[Dataset entries]
Section setters.
Context {D : Type}.
#[export] Instance set_h_state : Setter (@h_state D) := ltac:(build_setter).
#[export] Instance set_h_retries : Setter (@h_retries D) := ltac:(build_setter).
#[export] Instance set_h_timerq : Setter (@h_timerq D) := ltac:(build_setter).
#[export] Instance set_h_tq_free : Setter (@h_tq_free D) := ltac:(build_setter).
#[export] Instance set_h_tv_sec : Setter (@h_tv_sec D) := ltac:(build_setter).
#[export] Instance set_h_tv_usec : Setter (@h_tv_usec D) := ltac:(build_setter).
#[export] Instance set_h_failure_status : Setter (@h_failure_status D) := ltac:(build_setter).
#[export] Instance set_h_response_received : Setter (@h_response_received D) := ltac:(build_setter).
#[export] Instance set_h_response_node : Setter (@h_response_node D) := ltac:(build_setter).
#[export] Instance set_h_sstatus : Setter (@h_sstatus D) := ltac:(build_setter).
#[export] Instance set_h_dstatus : Setter (@h_dstatus D) := ltac:(build_setter).
#[export] Instance set_h_buffer : Setter (@h_buffer D) := ltac:(build_setter).
#[export] Instance set_h_sent : Setter (@h_sent D) := ltac:(build_setter).
#[export] Instance set_h_siofd : Setter (@h_siofd D) := ltac:(build_setter).
#[export] Instance set_h_maxfd : Setter (@h_maxfd D) := ltac:(build_setter).
#[export] Instance set_h_mrfds : Setter (@h_mrfds D) := ltac:(build_setter).
#[export] Instance set_h_tty : Setter (@h_tty D) := ltac:(build_setter).
#[export] Instance set_h_sys : Setter (@h_sys D) := ltac:(build_setter).
End setters.

(** Code of the daemon; [exit()] ends the process: what follows it is not run. *)
Abbreviation daemon D := (cmd (host D)).

Section access.
Context {D : Type}.

Definition hget {T} (f : host D -> T) : daemon D T := gets f.
Definition hput {T} (f : host D -> T) `{!Setter f} (v : T) : daemon D unit :=
  modify (fun h => h <| f := v |>).
Definition exit {A} : daemon D A := restart.

(** A call of the system. *)
Definition syscall {A} (c : D -> A * D) : daemon D A := fun h =>
  let (a, d) := c (h_sys h) in Done a (h <| h_sys := d |>).
End access.

(** ** timer.c *)

Definition DEFAULT_TIMEOUT : Z := 60.

(** Two pointers and an integer, on a 64-bit host. *)
Definition sizeof_timerq : Z := 24.

(** The walk along the queue: [cur] is the node reached, [rest] what is behind it and
    [secs] the seconds left for the new node. *)
Fixpoint insert_after (secs : Z) (func : timer_func) (cur : Z * timer_func)
    (rest : list (Z * timer_func)) : list (Z * timer_func) :=
  match rest with
  | [] => [cur; (secs, func)]
  | nxt :: rest' =>
      if secs <? fst nxt then cur :: (secs, func) :: rest
      else cur :: insert_after (i32 (secs - fst cur)) func nxt rest'
  end.

(** The queue without its first node for [func]. *)
Fixpoint remove_first (func : timer_func) (q : list (Z * timer_func))
    : option (list (Z * timer_func)) :=
  match q with
  | [] => None
  | n :: q' =>
      if decide (snd n = func) then Some q'
      else option_map (cons n) (remove_first func q')
  end.

(** The last node of the run of expired nodes that starts with [cur], and the queue
    behind it. *)
Fixpoint last_ready (cur : Z * timer_func) (rest : list (Z * timer_func))
    : (Z * timer_func) * list (Z * timer_func) :=
  match rest with
  | [] => (cur, [])
  | nxt :: rest' => if fst nxt =? 0 then last_ready nxt rest' else (cur, rest)
  end.

Section timer.
Context {D : Type} `{System D}.

Definition timer_init : daemon D unit :=
  hput h_timerq [];;
  hput h_tq_free O;;
  hput h_tv_sec DEFAULT_TIMEOUT;;
  hput h_tv_usec 0.

(** A node from the free list, or a new one. *)
Definition timer_alloc : daemon D unit :=
  free ← hget h_tq_free;
  match free with
  | S n => hput h_tq_free n
  | O =>
      ok ← syscall (sys_malloc sizeof_timerq);
      if ok : bool then mret tt else exit
  end.

Definition timer_insert (func : timer_func) (secs : Z) : daemon D unit :=
  timer_alloc;;
  q ← hget h_timerq;
  match q with
  | [] =>
      hput h_timerq [(0, func)];;
      hput h_tv_sec secs;;
      hput h_tv_usec 0
  | hd :: rest =>
      if secs <? fst hd then
        hput h_timerq ((0, func) :: (i32 (fst hd - secs), snd hd) :: rest);;
        hput h_tv_sec secs;;
        hput h_tv_usec 0
      else hput h_timerq (insert_after secs func hd rest)
  end.

Definition timer_remove (func : timer_func) : daemon D unit :=
  q ← hget h_timerq;
  match remove_first func q with
  | None => mret tt
  | Some q' =>
      free ← hget h_tq_free;
      hput h_timerq q';;
      hput h_tq_free (S free)
  end.

(** [call] runs the function of a node. The nodes before the last expired one are
    neither run nor freed. *)
Definition timer_expiry (call : timer_func -> daemon D unit) : daemon D unit :=
  q ← hget h_timerq;
  match q with
  | [] =>
      hput h_tv_sec DEFAULT_TIMEOUT;;
      hput h_tv_usec 0
  | hd :: rest =>
      let '(run, behind) := last_ready hd rest in
      (match behind with
       | nxt :: behind' =>
           hput h_timerq ((0, snd nxt) :: behind');;
           hput h_tv_sec (fst nxt)
       | [] =>
           hput h_timerq [];;
           hput h_tv_sec DEFAULT_TIMEOUT
       end);;
      call (snd run);;
      free ← hget h_tq_free;
      hput h_tq_free (S free)
  end.
End timer.

(** ** Safe execution

    [exit] ends a run without undefined behaviour, so what is proved of the daemon
    are safety statements: what holds whenever the code goes on. *)

Section rules.
Context {D : Type}.
Implicit Types h : host D.

Lemma safe_hget {T} (f : host D -> T) Q h : safe (hget f) Q h = Q (f h) h.
Proof. done. Qed.

Lemma safe_hput {T} (f : host D -> T) `{!Setter f} v Q h : safe (hput f v) Q h = Q tt (h <| f := v |>).
Proof. done. Qed.
(** The phases of the channels. *)
Lemma safe_case_channel h :
  h_timerq h = [] -> STATE_ACTIVATE_CH0 <= h_state h <= STATE_ACTIVATE_CH3 -> h_retries h <= 10 ->
  safe case_channel (went (advance (view_of h)) h) h.
Proof.
  intros Hq Hst Hr. rewrite advance_channel by done. cbv zeta.
  change (v_state (view_of h)) with (h_state h). change (v_failure (view_of h)) with (h_failure_status h).
  unfold case_channel. rewrite safe_bind, safe_hget, safe_bind, safe_hget.
  unfold STATE_ACTIVATE_CH0, STATE_ACTIVATE_CH3 in *.
  destruct (Z.eqb_spec (h_failure_status h) 0) as [Ef|]; cbn [negb].
  2: { apply safe_ask; [apply says_channel|done|unfold STATE_READY; lia]. }
  rewrite safe_bind, safe_hput.
  replace (h_state h - 7 =? 3) with (h_state h =? 10) by lia.
  destruct (Z.eqb_spec (h_state h) 10) as [E10|].
  - rewrite safe_bind, safe_hput, safe_bind. unfold dynamic_status_timer. rewrite safe_bind.
    eapply safe_mono; [apply says_status|]. intros ? h1 (msg&Hm&d&->). cbv beta.
    apply safe_insert_first; [done|]. intros n d'. rewrite safe_ret.
    split; [|done|by exists msg|done|done|done]. unfold view_of. upd_simpl. by rewrite Ef.
  - rewrite safe_bind, safe_hput, safe_bind, safe_hput, safe_bind.
    eapply safe_mono; [apply says_channel|]. intros ? h1 (msg&Hm&d&->). cbv beta.
    rewrite safe_ret. unfold enter.
    assert (forall w o t, ready (a_view (mk_step (mk_view (h_state h + 1) 0 w (-1) o) (Some t) 5)) = false) as Hrd
      by (intros; apply Z.eqb_neq; cbn; unfold STATE_READY; lia).
    split; rewrite ?Hrd; try done. exists msg. split; [|done].
    by replace (h_state h - 7 + 1) with (h_state h + 1 - 7) by lia.
Qed.
(* ===== verification/Link.v ===== *)
(** The daemon and the controller on the two ends of the serial line: what one writes
    is what the other reads. *)

From S2P Require Import Machine Clock State Spi Invariant Si4463 Wait Rxtx Command Loop Control CtlCommand CtlQueue CtlInput.
From S2P Require Import Lrmon LrCommand LrState LrInput.

#[local] Open Scope Z_scope.

(** ** From the daemon to the controller *)

Lemma data_text_commas l :
  Forall (fun v => 0 <= v) l ->
  data_text false l = (if decide (l = []) then [] else str ",") ++ commas l.
Proof.
  induction 1 as [|v l Hv Hl IH]; [done|]. cbn [data_text]. rewrite IH, fmt_d_u by done.
  destruct l as [|w l]; [cbn; by rewrite app_nil_r|]. rewrite !decide_False by done. done.
Qed.

(** The daemon writes packets in the notation that the controller reads. *)
Lemma command_is_packet_text i node cmd data :
  0 <= i < 6 -> 0 <= node -> 0 <= cmd -> Forall (fun v => 0 <= v) data ->
  command_text i node cmd data = packet_text i node cmd data.
Proof.
  intros Hi Hn Hc Hd. unfold command_text, packet_text. rewrite !fmt_d_u by done.
  replace (u8 (i + 65)) with (65 + i) by warith.
  destruct Hd as [|v l Hv Hl]; [done|]. rewrite decide_False by done.
  cbn [data_text]. rewrite data_text_commas, fmt_d_u by done.
  destruct l as [|w l]; [rewrite decide_True by done; cbn [commas app]; by rewrite app_nil_r|].
  rewrite (decide_False (P := w :: l = [])) by done.
  change (commas (v :: w :: l)) with (fmt_u v ++ str "," ++ commas (w :: l)).
  by rewrite <- !app_assoc.
Qed.

Lemma bytes_nonneg l : bytes l -> Forall (fun v => 0 <= v) l.
Proof. intros Hl. eapply Forall_impl; [exact Hl|]. intros x Hx. apply Hx. Qed.

(** ** From the controller to the daemon *)

Lemma split_at_first c a b : c ∉ a -> split_at c (a ++ c :: b) = (a, Some b).
Proof.
  induction a as [|x a IH]; cbn; intros Hc; [by rewrite Z.eqb_refl|].
  apply not_elem_of_cons in Hc as [Hx Ha]. rewrite (proj2 (Z.eqb_neq x c)) by congruence.
  by rewrite IH.
Qed.

Lemma split_at_none c a : c ∉ a -> split_at c a = (a, None).
Proof.
  induction a as [|x a IH]; cbn; intros Hc; [done|].
  apply not_elem_of_cons in Hc as [Hx Ha]. rewrite (proj2 (Z.eqb_neq x c)) by congruence.
  by rewrite IH.
Qed.

Lemma crack_field d a b n : d ∉ a -> crack (a ++ d :: b) (S n) d = a :: crack b n d.
Proof. intros Hd. cbn. by rewrite split_at_first. Qed.

Lemma crack_last d a n : d ∉ a -> crack a (S n) d = [a].
Proof. intros Hd. cbn. by rewrite split_at_none. Qed.

Lemma fmt_u_free c n : 0 <= n -> is_digit c = false -> c ∉ fmt_u n.
Proof.
  intros Hn Hc Hin. pose proof (fmt_u_digits n Hn) as Hd. rewrite Forall_forall in Hd.
  specialize (Hd c Hin). congruence.
Qed.

Lemma leading_digits_all l : Forall (fun c => is_digit c = true) l -> leading_digits l = l.
Proof. induction 1 as [|c l Hc Hl IH]; cbn; [done|]. by rewrite Hc, IH. Qed.
Lemma plain_fields l : plain (fields l).
Proof.
  unfold fields. assert (plain (flat_map (fun b => str "," ++ fmt_d b) l)) as Hp.
  { induction l as [|b l IH]; [constructor|]. cbn [flat_map]. auto with plain. }
  destruct Hp; [constructor|done].
Qed.

(** The line reads as a line. *)
Lemma answer_line_plain i t p m :
  packet_ok p -> 1 <= p_len p <= 10 -> is_u16 t -> 0 <= r_curr_channel (m_radio m) <= 15 ->
  plain (answer_line i t p m).
Proof.
  intros Hp Hl Ht Hc. rewrite <- answer_line_fields by done.
  repeat apply plain_app; auto with plain; [|apply plain_fmt_u, Ht|apply plain_fields].
  apply Forall_singleton. unfold is_eol. rewrite u8_small by warith. lia.
Qed.
End published.

Section to_daemon.
Context {D1 D2 D3 X : Type} `{Platform D1} `{Platform D2} `{System D3} `{Patience}.
Implicit Types (n : machine D1 X) (m : machine D2 control) (h : host D3).

(** [C13] An answer on its way to the daemon: the status a client transmits goes as sixteen
    bytes into the FIFO of its radio; a controller that finds those bytes while it waits
    for the answer of channel [i] prints them on its serial line, among whatever else it
    has to say; and the daemon, which reads all of that from the beginning of a line on,
    finds complete lines, and in them the channel the controller listens on, the node it
    has asked, the clock of the client and the bytes of the status, once, and carries its
    conversation on. *)
Theorem answer_published (r : chanref X) n :
  let p := c_packet (ch_get r n) in
  let t := r_ms_ticks (m_radio n) in
  lawful r -> packet_ok p -> 1 <= p_len p <= 10 -> p_cmd p = RADIO_STATUS_RESPONSE -> is_u16 t ->
  exists frame, length frame = 16%nat /\
  wp (libradio_txpacket r) (fun v n' => v = 1 /\
    m_dev n' = (selected (SI4463_WRITE_TX_FIFO :: frame) (m_dev n)).2) n /\
  forall i m h,
    let c := r_curr_channel (m_radio m) in
    let node := p_node (c_packet (chan_of i (m_app m))) in
    0 <= i < 6 -> fw_ok m -> 0 <= c <= 15 -> frame_waiting frame (m_dev m) ->
    wp (txresponse i) (fun _ m' => exists said ls,
      m_out m' = m_out m ++ said /\ lines_from [] said = (ls, []) /\
      parse_all ls h =
        (hput h_failure_status 0;;
         response c node t (fields (take (Z.to_nat (p_len p)) (p_data p)));;
         state_machine) h) m.
Proof.
  intros p t Hr Hp Hl Hc Ht. exists (tx_frame (seal t p)).
  pose proof (ok_size _ Hp) as Hs. pose proof (ok_data _ Hp) as Hd.
  split; [apply tx_frame_length; [apply seal_ok; done || lia|exact (proj2 Hl)]|].
  split; [apply wp_tx_frame; [done|fold p; lia]|].
  intros i m h c node Hi Hm Hch Hw.
  pose proof (chan_of_ok i _ (fw_app m Hm)) as Hci. pose proof (ok_node _ (ok_packet _ Hci)) as Hnode.
  eapply wp_mono; [by apply (wp_txresponse_waiting i t p)|]. intros _ m' (before&(ls&Els&Hls)&Eout).
  pose proof (answer_line_plain i t p m Hp Hl Ht Hch) as Hpl.
  exists (before ++ answer_line i t p m ++ [10]), (ls ++ [answer_line i t p m]).
  split; [exact Eout|]. split; [rewrite lines_from_app, Els, lines_from_line by done; done|].
  rewrite parse_ignored by done. clear Hpl Els Eout.
  unfold answer_line. destruct (p_data p) as [|b d]; [done|].
  inversion Hd as [|? ? Hb Hd']; subst. cbn [hd tail].
  assert (bytes (take (Z.to_nat (p_len p) - 1) d)) as Hds by by apply Forall_take.
  rewrite (parse_status (answering i t m) b (take (Z.to_nat (p_len p) - 1) d) h); [|done|done|done| |apply Hb].
  - replace (take (Z.to_nat (p_len p)) (b :: d)) with (b :: take (Z.to_nat (p_len p) - 1) d)
      by (replace (Z.to_nat (p_len p)) with (S (Z.to_nat (p_len p) - 1)) at 2 by lia; done).
    by rewrite fields_bytes.
  - eapply Forall_impl; [exact Hds|]. intros v Hv. apply Hv.
Qed.
End to_daemon.
Lemma awaits_ticks f j rest k m :
  awaits f j rest m -> (k <= j)%nat ->
  let m' := absorbs (take k (m_events m)) (drop k (m_events m)) m in
  m' = (Nat.iter k tick_machine m) <| m_events := replicate (j - k) Tick ++ RadioIrq :: rest |> /\
  awaits f (j - k) rest m' /\ still m' = still m.
Proof.
  intros [Hm Hs Hi Hq He Hev Hf] Hk m'.
  assert (m' = (Nat.iter k tick_machine m) <| m_events := replicate (j - k) Tick ++ RadioIrq :: rest |>) as E.
  { unfold m', absorbs. rewrite Hev, take_app_le, drop_app_le by (rewrite length_replicate; lia).
    by rewrite take_replicate, drop_replicate, Nat.min_l, after_ticks by lia. }
  assert (fw_ok m') as Hok.
  { apply fw_ok_absorbs; [apply Forall_take, Hm|apply Forall_drop, Hm|exact Hm]. }
  split; [exact E|]. clearbody m'. subst m'.
  pose proof (still_ticks k m) as Hst. set (mk := Nat.iter k tick_machine m) in *. clearbody mk.
  pose proof (f_equal (fun x => x.1.1.1.1) Hst) as E1. pose proof (f_equal (fun x => x.1.1.1.2) Hst) as E2.
  pose proof (f_equal (fun x => x.1.1.2) Hst) as E3. pose proof (f_equal (fun x => x.1.2) Hst) as E4.
  pose proof (f_equal snd Hst) as E5. cbn [still fst snd] in E1, E2, E3, E4, E5. split.
  - split; [exact Hok|..]; upd_simpl.
    + apply (f_equal r_state) in E5. change (r_state (m_radio mk) = r_state (m_radio m)) in E5. congruence.
    + congruence.
    + congruence.
    + congruence.
    + reflexivity.
    + rewrite E1. exact Hf.
  - exact Hst.
Qed.

Lemma cut_behind {A} (l : list A) x r :
  take (S (length l)) (l ++ x :: r) = l ++ [x] /\ drop (S (length l)) (l ++ x :: r) = r /\
  take (length l) (l ++ x :: r) = l.
Proof. induction l as [|y l (IH1&IH2&IH3)]; [done|]. cbn in *. by rewrite IH1, IH2, IH3. Qed.

(** After the ticks the interrupt of the radio is a reason to wake up, before it only
    the timer is. *)
Lemma awaits_wake f rest m : awaits f 0 rest m -> m_irq_fired (absorb RadioIrq m) = 1.
Proof. intros [_ _ Hi _ He _ _]. unfold absorb. rewrite He. upd_simpl. by rewrite Hi. Qed.

Lemma awaits_status f j rest m :
  awaits f j rest m -> wake_status m = if m_thread_ok m =? 0 then 0 else LIBRADIO_WAIT_TIMER.
Proof.
  intros [_ _ Hi Hq _ _ _]. unfold wake_status. rewrite Hi, Hq, bool_decide_eq_true_2 by done.
  by destruct (m_thread_ok m =? 0).
Qed.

ASSIGNMENT
Take the entries above and copy them exactly from the first line through the line with "#[export] Instance set_h_response_node"; leave out every line after it.

RESULT
Section setters.
Context {D : Type}.
#[export] Instance set_h_state : Setter (@h_state D) := ltac:(build_setter).
#[export] Instance set_h_retries : Setter (@h_retries D) := ltac:(build_setter).
#[export] Instance set_h_timerq : Setter (@h_timerq D) := ltac:(build_setter).
#[export] Instance set_h_tq_free : Setter (@h_tq_free D) := ltac:(build_setter).
#[export] Instance set_h_tv_sec : Setter (@h_tv_sec D) := ltac:(build_setter).
#[export] Instance set_h_tv_usec : Setter (@h_tv_usec D) := ltac:(build_setter).
#[export] Instance set_h_failure_status : Setter (@h_failure_status D) := ltac:(build_setter).
#[export] Instance set_h_response_received : Setter (@h_response_received D) := ltac:(build_setter).
#[export] Instance set_h_response_node : Setter (@h_response_node D) := ltac:(build_setter).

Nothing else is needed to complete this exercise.